The original lawsuit focused heavily on murky claims about election tabulation software and analyses that attempted to call into question Michigan’s result. The filing also tried to use human errors by election workers in northern Michigan’s Antrim County to question equipment in other areas of the state.
But many pieces of evidence presented in the case were questionable, including an affidavit from an expert named Russell Ramsland, who claimed there were multiple municipalities in Michigan with more than 100% turnout. In fact, there weren’t.
Ramsland said there was 139% in Detroit, a figure later cited by Trump himself. The actual turnout in Detroit was 51%, according to the official results tallied by the City Clerk’s Office.
Parker asked who on the legal team had talked with Ramsland. Powell and Howard Kleinhendler both said they had.
“I spoke with him, and I was comfortable, your honor, that what we were putting before the court was true and correct,” Kleinhendler said.
Parker, who was nominated by President Barack Obama, rejected the challenge on Dec. 7, saying the suit seemed “less about achieving the relief” the GOP plaintiffs sought and “more about the impact of their allegations on people’s faith in the democratic process and their trust in our government.”
Parker said the plaintiffs were seeking judicial action that was “stunning in its scope and breathtaking in its reach.”
“If granted, the relief would disenfranchise the votes of the more than 5.5 million Michigan citizens who, with dignity, hope, and a promise of a voice, participated in the 2020 general election,” the judge said.
Lawyers for Detroit and the state argued that the court should impose penalties to discourage similar litigation in the future. The attorneys for the city of Detroit asked the court to refer the Republicans’ counsel for disbarment proceedings, to institute monetary sanctions, to award legal feels to the city and to require the plaintiffs themselves to post a bond before filing a suit in the future.

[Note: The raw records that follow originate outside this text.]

Lemma chosen_none b required s :
  chosen b required = None -> In s (usable b) -> exists m, required = Some m /\ has_mode m s = false.
Proof.
  destruct required as [m|]; cbn [chosen].
  - intros Hn Hin. exists m. split; [done|]. destruct (found b _ ≫= _); [done|]. cbn [nullish2] in Hn.
    exact (List.find_none _ _ Hn s Hin).
  - destruct (found b _); [done|]. cbn. by destruct (usable b).
Qed.

Lemma tab_of_same t f b : tab_of (on_tab t f b) t = f (tab_of b t).
Proof. unfold tab_of at 1, on_tab. cbn. by rewrite lookup_insert_eq. Qed.

Lemma selected_active b t required s :
  tab_session (tab_of (selected b t required s) t) !! ACTIVE_SESSION_KEY = Some (ss_id s).
Proof.
  unfold selected. destruct required as [m|]; rewrite ?tab_of_same;
    [change (<[ACTIVE_MODE_KEY := AppMode_name m]> (<[ACTIVE_SESSION_KEY := ss_id s]> (tab_session (tab_of b t)))
               !! ACTIVE_SESSION_KEY = Some (ss_id s)); rewrite lookup_insert_ne by done
    |change (<[ACTIVE_SESSION_KEY := ss_id s]> (tab_session (tab_of b t)) !! ACTIVE_SESSION_KEY = Some (ss_id s))];
    apply lookup_insert_eq.
Qed.

Lemma selected_local b t required s : br_local (selected b t required s) = br_local b.
Proof. by destruct required. Qed.

(** The account shown is one of the usable ones. *)
Lemma current_usable b t b1 s :
  run (currentSession t) b = (b1, Ok (Some s)) -> In s (usable b1).
Proof.
  rewrite run_current_migrate. destruct (run (migrateLegacySessions t) b) as [b0 [u|e]]; [|done]. unfold current.
  destruct (active b0 t) as [x|] eqn:Ea.
  - intros [= <- <-]. by apply found_usable in Ea as [? _].
  - cbv zeta. destruct (chosen b0 _) as [x|] eqn:Ec; [|done]. intros [= <- <-].
    apply chosen_usable in Ec as [Hin _]. rewrite usable_In in *. unfold index, has_token in *. by rewrite selected_local.
Qed.

(** With one entry per identifier, [findSession] finds every usable account. *)
Lemma usable_found b s : index_unique b -> ss_id s <> "" -> In s (usable b) -> found b (Some (ss_id s)) = Some s.
Proof.
  intros Hu Hne [Hin Ht]%usable_In. unfold found. cbn. rewrite bool_decide_eq_false_2 by done.
  destruct (List.find _ (index b)) as [x|] eqn:E.
  - apply find_In in E as [Hx Hp]. destruct (ss_id x ==? ss_id s) eqn:Ei; [|done]. apply bool_decide_eq_true in Ei.
    f_equal. by eapply NoDup_map_inj.
  - pose proof (List.find_none _ _ E s Hin) as Hn. cbv beta in Hn. by rewrite bd_refl, Ht in Hn.
Qed.
End identity.

(** the account a tab shows.  The selected account is kept as long as it is
    saved and has a token, whatever the page asks for; otherwise an account is
    selected that is saved, has a token and has the mode of the page, and stays
    selected; only when there is none the tab has no account. *)
Theorem currentSession_spec `{Web} b t :
  tab_migrated (tab_of b t) = true ->
  let required := modeForPath (tab_path (tab_of b t)) in
  let '(b', r) := run (currentSession t) b in
  br_local b' = br_local b /\
  match active b t with
  | Some s => r = Ok (Some s) /\ b' = b
  | None =>
      match r with
      | Ok (Some s) => In s (index b) /\ has_token b s = true /\ wf_session s /\
                       (forall m, required = Some m -> has_mode m s = true) /\
                       tab_session (tab_of b' t) !! ACTIVE_SESSION_KEY = Some (ss_id s)
      | Ok None => b' = b /\ forall s, In s (index b) -> has_token b s = true ->
                     exists m, required = Some m /\ has_mode m s = false
      | Err _ => False
      end
  end.
Proof.
  intros Hm. cbv zeta. rewrite run_current by done. unfold current. destruct (active b t) as [s|]; [done|]. cbv zeta.
  destruct (chosen b _) as [s|] eqn:Ec.
  - rewrite selected_local. split; [done|]. destruct (chosen_usable _ _ _ Ec) as [[Hi Ht]%usable_In Hr].
    split; [done|]. split; [done|]. split; [|split; [done|apply selected_active]].
    pose proof (parse_index_wf (br_local b !! SESSION_INDEX_KEY)) as Hw. rewrite Forall_forall in Hw.
    apply Hw. by apply list_elem_of_In.
  - split; [done|]. split; [done|]. intros s Hi Ht. eapply chosen_none; [exact Ec|]. by apply usable_In.
Qed.

(* ------------------------------------------------------------------ *)
(** ** Logout *)

Section logout.
Context `{Web}.

Lemma includes_cons (m m' : AppMode) ms : includes (m :: ms) m' = bool_decide (m' = m) || includes ms m'.
Proof. unfold includes. cbn. f_equal. by apply bool_decide_ext. Qed.

Lemma lastModeKey_inj m m' : lastModeKey m = lastModeKey m' -> m = m'.
Proof. by destruct m, m'. Qed.

(** The tabs and the storage outside the pointers of the modes are the same. *)
Definition same_but_modes (b b' : Browser) : Prop :=
  br_tabs b' = br_tabs b /\ forall k, (forall m, k <> lastModeKey m) -> br_local b' !! k = br_local b !! k.

(** The pointers of the modes [ms] that name [id] are dropped, the others kept. *)
Definition pointers_forgotten (ms : list AppMode) (id : string) (b b' : Browser) : Prop :=
  forall m, br_local b' !! lastModeKey m =
    if (br_local b !! lastModeKey m ==? Some id) && includes ms m then None else br_local b !! lastModeKey m.

Lemma run_forget ms id b :
  exists b', run (forget_modes ms id) b = (b', Ok tt) /\ same_but_modes b b' /\ pointers_forgotten ms id b b'.
Proof.
  revert b. induction ms as [|m ms IH]; intros b.
  { exists b. split_and!; [done..|]. intros m. by rewrite andb_false_r. }
  unfold forget_modes. cbn [for_each]. rewrite run_bind, run_bind, run_getItem.
  destruct (br_local b !! lastModeKey m ==? Some id) eqn:E.
  - destruct (IH (b <| br_local ::= base.delete (lastModeKey m) |>)) as (b' & Hr & [Ht Hk] & Hp). exists b'. split; [exact Hr|].
    split; [split; [exact Ht|]|].
    + intros k Hne. rewrite Hk by done. cbn. rewrite lookup_delete_ne; [done|]. intros Ek. by apply (Hne m).
    + intros m'. rewrite (Hp m'). cbn [br_local set]. destruct (decide (m = m')) as [<-|Hne].
      * change (br_local (b <| br_local ::= base.delete (lastModeKey m) |>)) with (base.delete (lastModeKey m) (br_local b)).
        rewrite lookup_delete_eq, E, includes_cons, bd_refl. done.
      * change (br_local (b <| br_local ::= base.delete (lastModeKey m) |>)) with (base.delete (lastModeKey m) (br_local b)).
        rewrite lookup_delete_ne by (by intros ?%lastModeKey_inj). rewrite includes_cons. by rewrite (bool_decide_eq_false_2 (m' = m)) by done.
  - destruct (IH b) as (b' & Hr & Hs & Hp). exists b'. split; [exact Hr|]. split; [exact Hs|]. intros m'. rewrite (Hp m').
    destruct (decide (m' = m)) as [->|Hne]; [by rewrite E|]. rewrite includes_cons. by rewrite (bool_decide_eq_false_2 (m' = m)) by done.
Qed.

(** The request of a logout changes nothing here, whether it succeeds or not. *)
Lemma run_send_logout q b :
  exists b', run (catch (do* fetch q in Ret tt) (fun _ => Ret tt)) b = (b', Ok tt) /\
    br_local b' = br_local b /\ br_tabs b' = br_tabs b.
Proof.
  rewrite run_catch, run_bind. unfold fetch. rewrite run_bind. cbn -[act]. rewrite run_act. cbn.
  destruct (answer q (br_tick b)); cbn; (eexists; split; [reflexivity|done]).
Qed.

(** What [removeSession] leaves. *)
Record forgotten (t : nat) (id : string) (b b' : Browser) : Prop := {
  fg_index : index b' = without_id id (index b);
  fg_access : br_local b' !! sessionAccessKey id = None;
  fg_refresh : br_local b' !! sessionRefreshKey id = None;
  fg_others id' : id' <> id ->
    br_local b' !! sessionAccessKey id' = br_local b !! sessionAccessKey id' /\
    br_local b' !! sessionRefreshKey id' = br_local b !! sessionRefreshKey id';
  fg_last : br_local b' !! LAST_SESSION_KEY <> Some id;
  fg_modes : pointers_forgotten (nullish (ss_modes <$> found b (Some id)) []) id b b';
  fg_active : tab_session (tab_of b' t) !! ACTIVE_SESSION_KEY <> Some id
}.

Lemma access_inj : Inj (=) (=) sessionAccessKey.
Proof.
  intros a b E. apply (str_app_inv_head "sp_session_") in E. by apply str_app_inv_tail in E as [E _].
Qed.
Lemma access_not_refresh id id' : sessionAccessKey id <> sessionRefreshKey id'.
Proof. apply SessionTabs.access_key_other. Qed.
Lemma access_not_last id : sessionAccessKey id <> LAST_SESSION_KEY.
Proof. done. Qed.
Lemma refresh_not_last id : sessionRefreshKey id <> LAST_SESSION_KEY.
Proof. done. Qed.
Lemma access_not_mode id m : sessionAccessKey id <> lastModeKey m.
Proof. by destruct m. Qed.
Lemma refresh_not_mode id m : sessionRefreshKey id <> lastModeKey m.
Proof. by destruct m. Qed.
Lemma last_not_mode m : LAST_SESSION_KEY <> lastModeKey m.
Proof. by destruct m. Qed.

(** The storage of the origin without an account, but for the pointers of the
    modes; the session storage of a tab without it. *)
Definition forget_local (b : Browser) (id : string) : gmap string string :=
  let m := base.delete (sessionRefreshKey id) (base.delete (sessionAccessKey id)
             (<[SESSION_INDEX_KEY := printJson (JArr (map session_json (without_id id (index b))))]> (br_local b))) in
  if br_local b !! LAST_SESSION_KEY ==? Some id then base.delete LAST_SESSION_KEY m else m.

Definition forget_tab (b : Browser) (t : nat) (id : string) : Browser :=
  if tab_session (tab_of b t) !! ACTIVE_SESSION_KEY ==? Some id
  then on_tab t (fun x => x <| tab_session ::= base.delete ACTIVE_SESSION_KEY |>) b else b.

Lemma run_remove t id b :
  exists b', run (removeSession t id) b = (b', Ok tt) /\
    let b5 := (forget_tab b t id) <| br_local := forget_local b id |> in
    same_but_modes b5 b' /\ pointers_forgotten (nullish (ss_modes <$> found b (Some id)) []) id b5 b'.
Proof.
  unfold removeSession. rewrite run_bind, run_findSession, run_bind, run_index.
  set (m := base.delete (sessionRefreshKey id) (base.delete (sessionAccessKey id)
             (<[SESSION_INDEX_KEY := printJson (JArr (map session_json (without_id id (index b))))]> (br_local b)))).
  set (b3 := b <| br_local := m |>).
  assert (forall A (k : page A), run (do* writeSessionIndex (without_id id (index b)) in
      do* removeItem (sessionAccessKey id) in do* removeItem (sessionRefreshKey id) in k) b = run k b3) as Hw by done.
  rewrite Hw. rewrite run_bind, run_tabGetItem, run_bind.
  change (tab_session (tab_of b3 t)) with (tab_session (tab_of b t)).
  set (b4 := (forget_tab b t id) <| br_local := m |>).
  assert (run (if tab_session (tab_of b t) !! ACTIVE_SESSION_KEY ==? Some id
               then tabRemoveItem t ACTIVE_SESSION_KEY else Ret tt) b3 = (b4, Ok tt)) as ->.
  { unfold b4, forget_tab. by destruct (_ ==? _). }
  rewrite run_bind, run_getItem, run_bind.
  assert (br_local b4 !! LAST_SESSION_KEY = br_local b !! LAST_SESSION_KEY) as ->.
  { unfold b4, m. cbn. rewrite lookup_delete_ne by (intros E; by apply (refresh_not_last id)).
    rewrite lookup_delete_ne by (intros E; by apply (access_not_last id)). by rewrite lookup_insert_ne. }
  set (b5 := (forget_tab b t id) <| br_local := forget_local b id |>).
  assert (run (if br_local b !! LAST_SESSION_KEY ==? Some id then removeItem LAST_SESSION_KEY else Ret tt) b4
          = (b5, Ok tt)) as ->.
  { unfold b5, forget_local. fold m. by destruct (_ ==? _). }
  destruct (found b (Some id)) as [s|]; [apply run_forget|]. exists b5. split_and!; [done..|].
  intros m'. by rewrite andb_false_r.
Qed.

Context (codec : json_reads_back).

Lemma remove_forgets t id b b' :
  let b5 := (forget_tab b t id) <| br_local := forget_local b id |> in
  same_but_modes b5 b' -> pointers_forgotten (nullish (ss_modes <$> found b (Some id)) []) id b5 b' ->
  forgotten t id b b'.
Proof.
  intros b5 [Ht Hk] Hp.
  assert (forall k, (forall m, k <> lastModeKey m) -> br_local b' !! k = forget_local b id !! k) as Hloc by (by intros k ->%Hk).
  assert (forall k, k <> LAST_SESSION_KEY -> forget_local b id !! k =
    base.delete (sessionRefreshKey id) (base.delete (sessionAccessKey id)
      (<[SESSION_INDEX_KEY := printJson (JArr (map session_json (without_id id (index b))))]> (br_local b))) !! k) as Hf.
  { intros k Hne. unfold forget_local. destruct (_ ==? _); [by rewrite lookup_delete_ne|done]. }
  split.
  - unfold index at 1. rewrite Hloc, Hf by done.
    rewrite !lookup_delete_ne, lookup_insert_eq by (apply refresh_not_index || apply access_not_index).
    apply index_reads_back; [exact codec|]. apply without_id_wf, parse_index_wf.
  - rewrite Hloc, Hf by (apply access_not_mode || apply access_not_last).
    rewrite lookup_delete_ne by (intros E; by apply (access_not_refresh id id)). apply lookup_delete_eq.
  - rewrite Hloc, Hf by (apply refresh_not_mode || apply refresh_not_last). apply lookup_delete_eq.
  - intros id' Hne. split.
    + rewrite Hloc, Hf by (apply access_not_mode || apply access_not_last).
      rewrite !lookup_delete_ne, lookup_insert_ne; [done|..].
      * intros E. by apply (access_not_index id').
      * intros E. apply Hne. by apply access_inj.
      * intros E. by apply (access_not_refresh id' id).
    + rewrite Hloc, Hf by (apply refresh_not_mode || apply refresh_not_last).
      rewrite !lookup_delete_ne, lookup_insert_ne; [done|..].
      * intros E. by apply (refresh_not_index id').
      * intros E. by apply (access_not_refresh id id').
      * intros E. apply Hne. by apply SessionTabs.sessionRefreshKey_inj.
  - rewrite Hloc by apply last_not_mode. unfold forget_local. destruct (_ ==? _) eqn:E.
    + by rewrite lookup_delete_eq.
    + apply bool_decide_eq_false in E. rewrite !lookup_delete_ne, lookup_insert_ne; [done|done|..].
      * intros E2. by apply (access_not_last id).
      * intros E2. by apply (refresh_not_last id).
  - intros m. rewrite (Hp m).
    assert (br_local b5 !! lastModeKey m = br_local b !! lastModeKey m) as ->; [|done].
    change (br_local b5) with (forget_local b id). rewrite Hf by (intros E; by apply (last_not_mode m)).
    rewrite !lookup_delete_ne, lookup_insert_ne; [done|by destruct m|..]; intros E; symmetry in E.
    + by apply (access_not_mode id m).
    + by apply (refresh_not_mode id m).
  - unfold tab_of. rewrite Ht. change (br_tabs b5) with (br_tabs (forget_tab b t id)).
    fold (tab_of (forget_tab b t id) t). unfold forget_tab. destruct (_ ==? _) eqn:E.
    + rewrite tab_of_same.
      change (base.delete ACTIVE_SESSION_KEY (tab_session (tab_of b t)) !! ACTIVE_SESSION_KEY <> Some id).
      by rewrite lookup_delete_eq.
    + by apply bool_decide_eq_false in E.
Qed.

Nessel, Michigan’s Democratic attorney general, asked the judge to award attorneys’ fees amounting to $11,071 to the state, contending that the Republicans’ lawyers “pursued legal claims that they knew or should have known were frivolous.”
In February, Stefanie Lambert Junttila, a Michigan attorney working with the GOP plaintiffs, countered that the claims at the center of the case were “supported by hundreds of factual and expert affidavits, as well as substantial documentation.” She has also argued that Nessel’s office had attempted to “chill free speech” in the push for sanctions.
“This litigation abuse is contrary to the spirit of the Constitution and the First Amendment — in addition to a bold lack of professional conduct toward opposing counsel,” Lambert Junttila wrote.
Powell is the most well known name among the attorneys facing potential sanctions in Michigan. She appeared with Trump’s lawyer, Rudy Giuliani, at a press conference in November before the president’s legal team distanced itself from her.
She has been involved in failed election challenges in multiple swing states, describing her legal effort as releasing the “kraken.”